Proprio perché la filosofia è parte integrante della vita e del sapere, essa ha inevitabili ricadute pratiche, che in certi casi sono maggiori di quello che ordinariamente si ritiene. Per motivare questa tesi basta ricordare, come ha fatto in più occasioni Norberto Bobbio, che le tre grandi ideologie politiche che hanno condizionato in profondità il mondo moderno (liberalismo, democrazia e socialismo) hanno le loro matrici teoriche nel pensiero di filosofi come Locke, Rousseau e Marx.
La stessa cosa può dirsi anche per altri importanti movimenti di idee dei giorni nostri ( quelli per la pace, per la parità dei diritti, per la salvaguardia dell’ambiente e delle generazioni future, per una adeguata qualità di vita, per una morte dignitosa ecc.).

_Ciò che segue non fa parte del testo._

(** The bytes of a literal. *)
Fixpoint str (s : string) : list Z :=
  match s with
  | EmptyString => []
  | String c s => Z.of_N (N_of_ascii c) :: str s
  end.

Definition FDT_BEGIN_NODE : Z := 1.
Notation FDT_END_NODE := 2%Z (only parsing).
Definition FDT_PROP : Z := 3.
Notation FDT_NOP := 4%Z (only parsing).
Notation FDT_END := 9%Z (only parsing).
Definition FDT_MAGIC : Z := 0xd00dfeed.
Notation FDT_ERR_NOTFOUND := (-1)%Z (only parsing).
Notation FDT_ERR_BADBLOB := (-2)%Z (only parsing).

Definition to_s32 (x : Z) : Z := (x + 2 ^ 31) `mod` 2 ^ 32 - 2 ^ 31.
(** [ALIGN_UP] at type [u32]. *)
Definition ALIGN_UP32 (x a : Z) : Z := Z.land (wrap32 (x + (a - 1))) (U32 - 1 - (a - 1)).

Record fdt : Type := Fdt {
  blob : list Z;
  dt_struct : Z;
  dt_strings : Z;
  struct_size : Z;
  strings_size : Z;
}.

(** ** Reading the blob *)

Definition rd8 (b : list Z) (a : Z) : run Z :=
  if a <? 0 then Undef else match b !! Z.to_nat a with None => Undef | Some x => Ret x end.

Definition rd32 (b : list Z) (a : Z) : run Z :=
  x0 ← rd8 b a; x1 ← rd8 b (a + 1); x2 ← rd8 b (a + 2); x3 ← rd8 b (a + 3);
  Ret (Z.lor (Z.lor (Z.lor (Z.shiftl x0 24) (Z.shiftl x1 16)) (Z.shiftl x2 8)) x3).

(** The routines of lib/string.c on a string of the blob and, for the
    comparisons, a C string given by its bytes before the terminator. *)
Fixpoint strnlen (b : list Z) (a : Z) (max : nat) : run Z :=
  match max with
  | O => Ret 0
  | S max => x ← rd8 b a; if x =? 0 then Ret 0 else (n ← strnlen b (a + 1) max; Ret (n + 1))
  end.

Fixpoint strncmp (b : list Z) (a : Z) (s : list Z) (n : nat) : run Z :=
  match n with
  | O => Ret 0
  | S n =>
      x ← rd8 b a;
      if negb (x =? hd 0 s) then Ret (x - hd 0 s)
      else if x =? 0 then Ret 0
      else strncmp b (a + 1) (tl s) n
  end.

Fixpoint strcmp (b : list Z) (a : Z) (s : list Z) : run Z :=
  match s with
  | [] => rd8 b a
  | c :: s => x ← rd8 b a; if negb (x =? 0) && (x =? c) then strcmp b (a + 1) s else Ret (x - c)
  end.

(** The C string at [a]. *)
Fixpoint cstring (fuel : nat) (b : list Z) (a : Z) : run (list Z) :=
  match fuel with
  | O => Out
  | S fuel => x ← rd8 b a; if x =? 0 then Ret [] else (s ← cstring fuel b (a + 1); Ret (x :: s))
  end.

Definition fdt_totalsize (b : list Z) : run Z := rd32 b 4.

(** The offsets of the fields of [struct fdt_header]. *)
Definition H_totalsize : Z := 4.
Definition H_off_dt_struct : Z := 8.
Definition H_off_dt_strings : Z := 12.
Notation H_off_mem_rsvmap := 16%Z (only parsing).
Definition H_version : Z := 20.
Definition H_last_comp_version : Z := 24.
Definition H_size_dt_strings : Z := 32.
Definition H_size_dt_struct : Z := 36.

(** The error, or the new value of the static variables. *)
Definition fdt_init (ob : option (list Z)) : run (Z + fdt) :=
  match ob with
  | None => Ret (inl FDT_ERR_BADBLOB)
  | Some b =>
      magic ← rd32 b 0;
      if negb (magic =? FDT_MAGIC) then Ret (inl FDT_ERR_BADBLOB) else
      version ← rd32 b H_version; last ← rd32 b H_last_comp_version;
      if (version <? 16) || (17 <? last) then Ret (inl FDT_ERR_BADBLOB) else
      total ← rd32 b H_totalsize;
      so ← rd32 b H_off_dt_struct; ss ← rd32 b H_size_dt_struct;
      to ← rd32 b H_off_dt_strings; ts ← rd32 b H_size_dt_strings;
      if (total <? wrap32 (so + ss)) || (total <? wrap32 (to + ts)) || (wrap32 (so + ss) <? so) || (wrap32 (to + ts) <? to)
      then Ret (inl FDT_ERR_BADBLOB)
      else Ret (inr (Fdt b so to ss ts))
  end.

(** ** Tokens

    [tag] is the caller's variable, [None] while it is not set. *)

Definition next_token (d : fdt) (off : Z) (tag : option Z) : run (option Z * Z) :=
  if (off <? 0) || (struct_size d <? wrap32 (wrap32 off + 4)) then Ret (tag, -1) else
  t ← rd32 (blob d) (dt_struct d + off);
  let off := off + 4 in
  if t =? FDT_BEGIN_NODE then
    let max := wrap32 (struct_size d - off) in
    len ← strnlen (blob d) (dt_struct d + off) (Z.to_nat max);
    if len =? max then Ret (Some t, -1) else Ret (Some t, to_s32 (off + ALIGN_UP (len + 1) 4))
  else if t =? FDT_PROP then
    if struct_size d <? wrap32 (wrap32 off + 8) then Ret (Some t, -1) else
    len ← rd32 (blob d) (dt_struct d + off);
    if wrap32 (struct_size d - off - 8) <? len then Ret (Some t, -1)
    else Ret (Some t, to_s32 (wrap32 (off + wrap32 (8 + ALIGN_UP32 len 4))))
  else if (t =? FDT_END_NODE) || (t =? FDT_NOP) || (t =? FDT_END) then Ret (Some t, off)
  else Ret (Some t, -1).

Definition the_tag (tag : option Z) : run Z := match tag with None => Undef | Some t => Ret t end.

(** A loop that walks the tokens makes at most one step for every byte. *)
Definition FUEL (d : fdt) : nat := S (S (Z.to_nat (struct_size d))).

(** ** Nodes *)

Fixpoint root_loop (fuel : nat) (d : fdt) (off : Z) (tag : option Z) : run Z :=
  match fuel with
  | O => Out
  | S fuel =>
      if off <? 0 then Ret FDT_ERR_BADBLOB else
      '(tag, n) ← next_token d off tag; t ← the_tag tag;
      if t =? FDT_BEGIN_NODE then Ret off
      else if negb (t =? FDT_NOP) then Ret FDT_ERR_BADBLOB
      else root_loop fuel d n tag
  end.
Definition fdt_root (d : fdt) : run Z := root_loop (FUEL d) d 0 None.

(** The address of the name; [None] is the empty literal. *)
Definition fdt_node_name (d : fdt) (node : Z) : option Z := if node <? 0 then None else Some (dt_struct d + node + 4).

Fixpoint props_loop (fuel : nat) (d : fdt) (off : Z) (tag : option Z) : run (Z * option Z) :=
  match fuel with
  | O => Out
  | S fuel =>
      if off <? 0 then Ret (-1, tag) else
      '(tag, n) ← next_token d off tag; t ← the_tag tag;
      if negb (t =? FDT_PROP) && negb (t =? FDT_NOP) then Ret (off, tag)
      else props_loop fuel d n tag
  end.
Definition skip_props (d : fdt) (node : Z) : run (Z * option Z) :=
  '(tag, off) ← next_token d node None; props_loop (FUEL d) d off tag.

Fixpoint skip_loop (fuel : nat) (d : fdt) (depth off : Z) (tag : option Z) : run Z :=
  match fuel with
  | O => Out
  | S fuel =>
      if off <? 0 then Ret (-1) else
      '(tag, n) ← next_token d off tag; t ← the_tag tag;
      if t =? FDT_BEGIN_NODE then skip_loop fuel d (depth + 1) n tag
      else if t =? FDT_END_NODE then
        if depth - 1 =? 0 then Ret n else skip_loop fuel d (depth - 1) n tag
      else if t =? FDT_END then Ret (-1)
      else skip_loop fuel d depth n tag
  end.
Definition skip_node (d : fdt) (node : Z) : run Z := skip_loop (FUEL d) d 0 node None.

Definition fdt_first_child (d : fdt) (node : Z) : run Z :=
  '(off, tag) ← skip_props d node;
  if off <? 0 then Ret FDT_ERR_NOTFOUND else
  t ← the_tag tag;
  if negb (t =? FDT_BEGIN_NODE) then Ret FDT_ERR_NOTFOUND else Ret off.

Fixpoint sibling_loop (fuel : nat) (d : fdt) (off : Z) (tag : option Z) : run Z :=
  match fuel with
  | O => Out
  | S fuel =>
      if off <? 0 then Ret FDT_ERR_NOTFOUND else
      '(tag, n) ← next_token d off tag; t ← the_tag tag;
      if t =? FDT_BEGIN_NODE then Ret off
      else if negb (t =? FDT_NOP) then Ret FDT_ERR_NOTFOUND
      else sibling_loop fuel d n tag
  end.
Definition fdt_next_sibling (d : fdt) (node : Z) : run Z :=
  off ← skip_node d node; sibling_loop (FUEL d) d off None.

Movimenti che hanno suscitato e suscitano dibattiti in cui l’apporto della filosofia è notevole e, in certi casi, determinante.
Niente di più falso, quindi, della superficiale battuta secondo cui «la filosofia è quella cosa con la quale o senza la quale il mondo rimane tale e quale». Al contrario, contro di essa, sostengo da sempre che «la filosofia è quella cosa con la quale o senza la quale il mondo non rimane affatto tale e quale».
Perciò non è vero, come affermava Hegel, che la filosofia giunge sempre “a cose fatte” (in quanto forma di riflessione su eventi già accaduti) Essa è piuttosto parte costitutiva del farsi della storia del mondo e i filosofi hanno spesso anticipato idee e modi di vita che hanno preso piede secoli dopo.
Di conseguenza, più che ai filosofi che hanno insistito su una visione “contemplativa” della filosofia, mi sento vicino a quelli che ne hanno sottolineato la funzione “attiva”. In particolare, mi sento vicino al modello incarnato da Platone, il quale ha prospettato la filosofia come l’uso del sapere a vantaggio dell’uomo, sostenendo che il compito del filosofo non si esaurisce nell’attività puramente teorica, ma implica nel contempo un impegno nella trasformazione del mondo umano e quindi un proficuo mettere a disposizione della comunità il risultato delle proprie riflessioni.
Impegno che oggi, come sappiamo, si esercita anche nei confronti della libertà di scelta di fronte alla morte e di una legge che la tuteli. Su ciò torneremo specificamente nei prossimi interventi.
Giovanni Fornero è un filosofo dai molteplici interessi, che si è occupato di ambiti diversi. Dopo aver esordito come storico della filosofia e continuatore dell’opera di Abbagnano, si è poi occupato di bioetica e laicità. Ultimamente si è concentrato sul diritto e, in particolare, sulle questioni relative alla legalizzazione del suicidio assistito e dell’eutanasia volontaria.